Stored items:
______
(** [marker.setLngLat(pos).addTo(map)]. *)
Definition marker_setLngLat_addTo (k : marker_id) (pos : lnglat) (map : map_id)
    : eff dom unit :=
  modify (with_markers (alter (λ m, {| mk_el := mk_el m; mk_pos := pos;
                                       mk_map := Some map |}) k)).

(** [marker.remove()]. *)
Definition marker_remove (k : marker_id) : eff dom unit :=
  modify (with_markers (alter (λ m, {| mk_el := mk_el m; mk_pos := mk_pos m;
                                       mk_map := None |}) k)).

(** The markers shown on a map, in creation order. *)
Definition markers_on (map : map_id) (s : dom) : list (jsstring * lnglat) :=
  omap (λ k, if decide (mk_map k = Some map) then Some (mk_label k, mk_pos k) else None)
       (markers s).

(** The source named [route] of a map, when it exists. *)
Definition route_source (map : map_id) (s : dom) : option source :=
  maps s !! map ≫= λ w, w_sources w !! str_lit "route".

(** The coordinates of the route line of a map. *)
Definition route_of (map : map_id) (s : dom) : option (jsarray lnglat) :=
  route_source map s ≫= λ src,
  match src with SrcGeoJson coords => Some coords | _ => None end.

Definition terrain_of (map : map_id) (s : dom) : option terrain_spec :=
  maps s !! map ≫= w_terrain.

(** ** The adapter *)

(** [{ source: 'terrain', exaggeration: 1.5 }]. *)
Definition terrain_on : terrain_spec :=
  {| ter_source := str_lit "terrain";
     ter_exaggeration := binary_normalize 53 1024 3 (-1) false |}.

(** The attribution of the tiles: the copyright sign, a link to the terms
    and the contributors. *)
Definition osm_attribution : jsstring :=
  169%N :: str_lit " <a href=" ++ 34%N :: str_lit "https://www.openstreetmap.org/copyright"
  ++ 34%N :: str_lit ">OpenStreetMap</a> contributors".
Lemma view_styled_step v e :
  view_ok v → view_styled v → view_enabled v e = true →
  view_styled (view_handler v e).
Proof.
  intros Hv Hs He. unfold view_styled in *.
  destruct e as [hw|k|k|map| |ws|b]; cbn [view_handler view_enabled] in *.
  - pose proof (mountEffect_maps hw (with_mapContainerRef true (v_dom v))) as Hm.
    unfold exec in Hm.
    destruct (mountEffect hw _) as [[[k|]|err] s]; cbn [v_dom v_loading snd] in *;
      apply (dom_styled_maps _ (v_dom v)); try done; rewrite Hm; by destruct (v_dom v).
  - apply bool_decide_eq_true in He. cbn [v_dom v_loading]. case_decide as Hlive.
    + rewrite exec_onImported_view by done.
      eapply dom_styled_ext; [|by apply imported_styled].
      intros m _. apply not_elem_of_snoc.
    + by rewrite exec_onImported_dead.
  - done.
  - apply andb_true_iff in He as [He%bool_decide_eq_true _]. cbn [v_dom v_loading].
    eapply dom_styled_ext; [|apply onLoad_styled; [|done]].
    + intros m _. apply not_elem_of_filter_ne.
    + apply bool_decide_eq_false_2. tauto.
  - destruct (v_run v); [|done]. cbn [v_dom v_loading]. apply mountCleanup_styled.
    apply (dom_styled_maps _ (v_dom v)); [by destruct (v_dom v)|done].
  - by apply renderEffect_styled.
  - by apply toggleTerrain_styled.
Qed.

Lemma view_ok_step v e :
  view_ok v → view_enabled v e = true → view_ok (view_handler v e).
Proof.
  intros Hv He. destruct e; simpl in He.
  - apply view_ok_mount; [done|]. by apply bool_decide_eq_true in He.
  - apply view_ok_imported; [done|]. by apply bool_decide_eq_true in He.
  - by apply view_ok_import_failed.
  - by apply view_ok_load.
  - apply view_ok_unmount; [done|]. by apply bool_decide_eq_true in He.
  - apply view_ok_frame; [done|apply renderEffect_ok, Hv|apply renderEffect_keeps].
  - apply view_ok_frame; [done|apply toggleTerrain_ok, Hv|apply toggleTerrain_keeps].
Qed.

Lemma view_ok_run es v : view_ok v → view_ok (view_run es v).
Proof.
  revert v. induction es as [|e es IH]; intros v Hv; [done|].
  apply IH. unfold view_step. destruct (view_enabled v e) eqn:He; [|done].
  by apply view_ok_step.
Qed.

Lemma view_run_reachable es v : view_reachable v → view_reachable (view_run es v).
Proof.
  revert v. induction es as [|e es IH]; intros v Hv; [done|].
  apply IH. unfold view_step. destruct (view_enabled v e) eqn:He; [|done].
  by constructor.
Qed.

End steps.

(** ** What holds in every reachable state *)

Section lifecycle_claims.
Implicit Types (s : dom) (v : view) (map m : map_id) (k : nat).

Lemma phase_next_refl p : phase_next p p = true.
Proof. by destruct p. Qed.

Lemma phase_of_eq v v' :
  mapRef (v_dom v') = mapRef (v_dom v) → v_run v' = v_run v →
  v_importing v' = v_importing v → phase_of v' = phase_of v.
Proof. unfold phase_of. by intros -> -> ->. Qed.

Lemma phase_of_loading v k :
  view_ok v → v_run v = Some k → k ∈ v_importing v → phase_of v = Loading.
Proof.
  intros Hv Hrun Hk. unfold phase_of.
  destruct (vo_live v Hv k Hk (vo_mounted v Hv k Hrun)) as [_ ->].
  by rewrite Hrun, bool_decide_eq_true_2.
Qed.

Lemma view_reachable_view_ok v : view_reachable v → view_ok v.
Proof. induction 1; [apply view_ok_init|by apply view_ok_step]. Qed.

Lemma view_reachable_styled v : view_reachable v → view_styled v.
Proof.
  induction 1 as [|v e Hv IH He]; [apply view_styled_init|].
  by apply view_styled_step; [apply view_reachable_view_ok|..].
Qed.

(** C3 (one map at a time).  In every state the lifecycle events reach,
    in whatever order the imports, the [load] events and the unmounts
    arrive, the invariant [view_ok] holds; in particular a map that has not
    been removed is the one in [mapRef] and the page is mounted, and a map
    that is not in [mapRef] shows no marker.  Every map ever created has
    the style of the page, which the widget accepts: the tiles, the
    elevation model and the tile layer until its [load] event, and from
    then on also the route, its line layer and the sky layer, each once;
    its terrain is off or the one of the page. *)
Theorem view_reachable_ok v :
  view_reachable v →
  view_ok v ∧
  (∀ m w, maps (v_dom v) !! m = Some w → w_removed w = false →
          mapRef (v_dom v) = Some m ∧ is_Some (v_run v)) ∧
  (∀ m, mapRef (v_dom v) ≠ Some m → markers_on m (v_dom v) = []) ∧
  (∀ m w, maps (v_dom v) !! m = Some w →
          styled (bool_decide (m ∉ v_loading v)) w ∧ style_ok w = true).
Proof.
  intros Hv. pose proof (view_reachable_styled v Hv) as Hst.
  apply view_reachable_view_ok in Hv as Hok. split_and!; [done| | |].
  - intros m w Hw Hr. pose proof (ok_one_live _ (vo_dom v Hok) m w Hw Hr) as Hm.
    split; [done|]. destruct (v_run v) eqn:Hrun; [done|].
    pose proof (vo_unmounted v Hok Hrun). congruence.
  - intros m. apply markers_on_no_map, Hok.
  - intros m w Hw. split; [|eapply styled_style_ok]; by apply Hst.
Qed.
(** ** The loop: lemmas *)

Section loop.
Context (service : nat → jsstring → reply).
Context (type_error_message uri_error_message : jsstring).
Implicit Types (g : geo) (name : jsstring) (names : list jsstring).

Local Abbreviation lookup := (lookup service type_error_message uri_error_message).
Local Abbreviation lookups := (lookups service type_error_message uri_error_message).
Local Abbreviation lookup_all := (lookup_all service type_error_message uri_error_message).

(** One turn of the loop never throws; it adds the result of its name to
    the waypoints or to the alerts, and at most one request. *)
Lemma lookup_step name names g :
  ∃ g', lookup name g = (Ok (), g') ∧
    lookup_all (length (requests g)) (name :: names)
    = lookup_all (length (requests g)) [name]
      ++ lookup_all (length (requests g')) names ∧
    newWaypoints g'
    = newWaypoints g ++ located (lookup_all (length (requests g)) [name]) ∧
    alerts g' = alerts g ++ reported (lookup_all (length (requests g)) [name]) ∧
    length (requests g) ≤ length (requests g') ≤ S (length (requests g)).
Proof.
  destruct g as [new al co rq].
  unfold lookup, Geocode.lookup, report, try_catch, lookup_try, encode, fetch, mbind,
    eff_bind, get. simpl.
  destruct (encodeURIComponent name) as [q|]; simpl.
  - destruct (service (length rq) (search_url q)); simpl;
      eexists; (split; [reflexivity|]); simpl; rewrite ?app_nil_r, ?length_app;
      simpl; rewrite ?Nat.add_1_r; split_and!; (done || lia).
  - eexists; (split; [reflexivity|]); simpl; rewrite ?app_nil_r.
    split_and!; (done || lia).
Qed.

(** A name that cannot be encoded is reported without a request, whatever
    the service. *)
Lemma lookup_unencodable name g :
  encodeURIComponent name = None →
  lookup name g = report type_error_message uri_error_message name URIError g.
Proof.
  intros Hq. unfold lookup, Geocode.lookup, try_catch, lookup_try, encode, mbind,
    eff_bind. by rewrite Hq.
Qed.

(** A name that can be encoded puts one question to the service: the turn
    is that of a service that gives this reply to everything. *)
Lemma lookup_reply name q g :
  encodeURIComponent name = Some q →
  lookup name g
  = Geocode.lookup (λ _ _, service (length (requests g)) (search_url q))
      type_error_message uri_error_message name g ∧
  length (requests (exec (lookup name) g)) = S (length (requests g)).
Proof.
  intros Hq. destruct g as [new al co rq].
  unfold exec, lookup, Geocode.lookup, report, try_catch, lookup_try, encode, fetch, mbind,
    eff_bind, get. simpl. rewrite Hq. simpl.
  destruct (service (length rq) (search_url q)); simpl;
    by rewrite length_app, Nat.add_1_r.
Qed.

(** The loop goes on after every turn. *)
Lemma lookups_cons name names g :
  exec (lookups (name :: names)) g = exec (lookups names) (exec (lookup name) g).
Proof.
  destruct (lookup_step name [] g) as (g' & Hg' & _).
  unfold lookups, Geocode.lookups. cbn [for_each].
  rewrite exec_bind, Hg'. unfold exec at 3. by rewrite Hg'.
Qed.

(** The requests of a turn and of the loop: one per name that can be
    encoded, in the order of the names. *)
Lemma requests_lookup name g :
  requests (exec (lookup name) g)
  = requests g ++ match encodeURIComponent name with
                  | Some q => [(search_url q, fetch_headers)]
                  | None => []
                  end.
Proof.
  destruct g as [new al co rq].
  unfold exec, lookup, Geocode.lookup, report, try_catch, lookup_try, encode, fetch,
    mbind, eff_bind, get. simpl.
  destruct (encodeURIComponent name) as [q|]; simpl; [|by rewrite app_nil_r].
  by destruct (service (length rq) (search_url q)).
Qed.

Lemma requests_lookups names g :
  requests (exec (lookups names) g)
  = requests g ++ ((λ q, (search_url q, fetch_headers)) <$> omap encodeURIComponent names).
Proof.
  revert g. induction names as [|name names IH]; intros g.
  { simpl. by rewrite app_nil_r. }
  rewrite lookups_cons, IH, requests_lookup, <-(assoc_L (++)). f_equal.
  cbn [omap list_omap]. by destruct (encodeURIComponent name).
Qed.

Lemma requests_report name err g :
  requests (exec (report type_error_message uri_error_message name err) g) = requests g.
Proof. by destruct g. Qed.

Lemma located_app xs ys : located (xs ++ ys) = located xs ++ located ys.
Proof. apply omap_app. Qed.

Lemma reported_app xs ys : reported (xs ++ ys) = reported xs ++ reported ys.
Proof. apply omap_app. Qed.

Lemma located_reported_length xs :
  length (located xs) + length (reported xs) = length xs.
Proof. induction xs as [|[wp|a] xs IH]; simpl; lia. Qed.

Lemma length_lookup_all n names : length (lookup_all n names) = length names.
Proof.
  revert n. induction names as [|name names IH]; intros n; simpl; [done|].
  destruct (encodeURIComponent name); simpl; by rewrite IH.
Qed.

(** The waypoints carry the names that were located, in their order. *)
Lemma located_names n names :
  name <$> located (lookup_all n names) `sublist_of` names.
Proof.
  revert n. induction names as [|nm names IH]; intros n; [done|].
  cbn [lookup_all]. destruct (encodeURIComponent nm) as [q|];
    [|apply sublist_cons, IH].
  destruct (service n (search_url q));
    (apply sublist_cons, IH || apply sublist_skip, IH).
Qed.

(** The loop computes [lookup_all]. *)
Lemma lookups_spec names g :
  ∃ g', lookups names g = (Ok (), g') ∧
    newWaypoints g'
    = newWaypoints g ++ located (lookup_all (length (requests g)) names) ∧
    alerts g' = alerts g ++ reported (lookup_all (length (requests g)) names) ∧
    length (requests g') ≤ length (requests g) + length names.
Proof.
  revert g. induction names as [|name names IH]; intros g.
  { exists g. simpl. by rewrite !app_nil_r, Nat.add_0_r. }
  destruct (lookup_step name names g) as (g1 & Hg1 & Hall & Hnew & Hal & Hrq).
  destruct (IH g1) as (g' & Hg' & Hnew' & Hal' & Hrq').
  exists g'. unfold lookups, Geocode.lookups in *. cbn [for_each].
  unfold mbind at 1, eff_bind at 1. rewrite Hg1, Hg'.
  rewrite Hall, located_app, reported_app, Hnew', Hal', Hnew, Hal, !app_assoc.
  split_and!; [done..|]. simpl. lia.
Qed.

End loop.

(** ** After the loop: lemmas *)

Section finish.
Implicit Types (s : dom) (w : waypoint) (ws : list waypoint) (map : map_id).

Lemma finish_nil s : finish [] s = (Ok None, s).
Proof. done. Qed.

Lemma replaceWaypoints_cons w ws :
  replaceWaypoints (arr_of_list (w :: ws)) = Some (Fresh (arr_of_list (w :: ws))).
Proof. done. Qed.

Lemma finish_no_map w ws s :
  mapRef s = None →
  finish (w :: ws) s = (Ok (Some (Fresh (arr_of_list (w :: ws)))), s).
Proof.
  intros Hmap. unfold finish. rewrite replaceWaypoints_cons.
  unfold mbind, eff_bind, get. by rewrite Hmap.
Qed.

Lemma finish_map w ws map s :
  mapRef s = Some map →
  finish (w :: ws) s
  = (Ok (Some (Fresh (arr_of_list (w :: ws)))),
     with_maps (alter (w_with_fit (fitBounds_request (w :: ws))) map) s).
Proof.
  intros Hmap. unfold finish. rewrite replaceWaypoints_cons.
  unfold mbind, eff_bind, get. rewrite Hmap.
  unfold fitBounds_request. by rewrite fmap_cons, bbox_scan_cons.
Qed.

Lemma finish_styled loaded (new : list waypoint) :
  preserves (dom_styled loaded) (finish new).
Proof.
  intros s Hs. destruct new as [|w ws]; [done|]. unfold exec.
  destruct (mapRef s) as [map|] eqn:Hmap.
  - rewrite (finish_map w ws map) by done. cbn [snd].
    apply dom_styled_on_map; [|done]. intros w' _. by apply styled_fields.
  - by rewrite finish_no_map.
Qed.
______
**Required action**
In the entries above, which lines hold the word "order"? Copy them out.

**Written reply**
(** The markers shown on a map, in creation order. *)
    in whatever order the imports, the [load] events and the unmounts
    encoded, in the order of the names. *)
(** The waypoints carry the names that were located, in their order. *)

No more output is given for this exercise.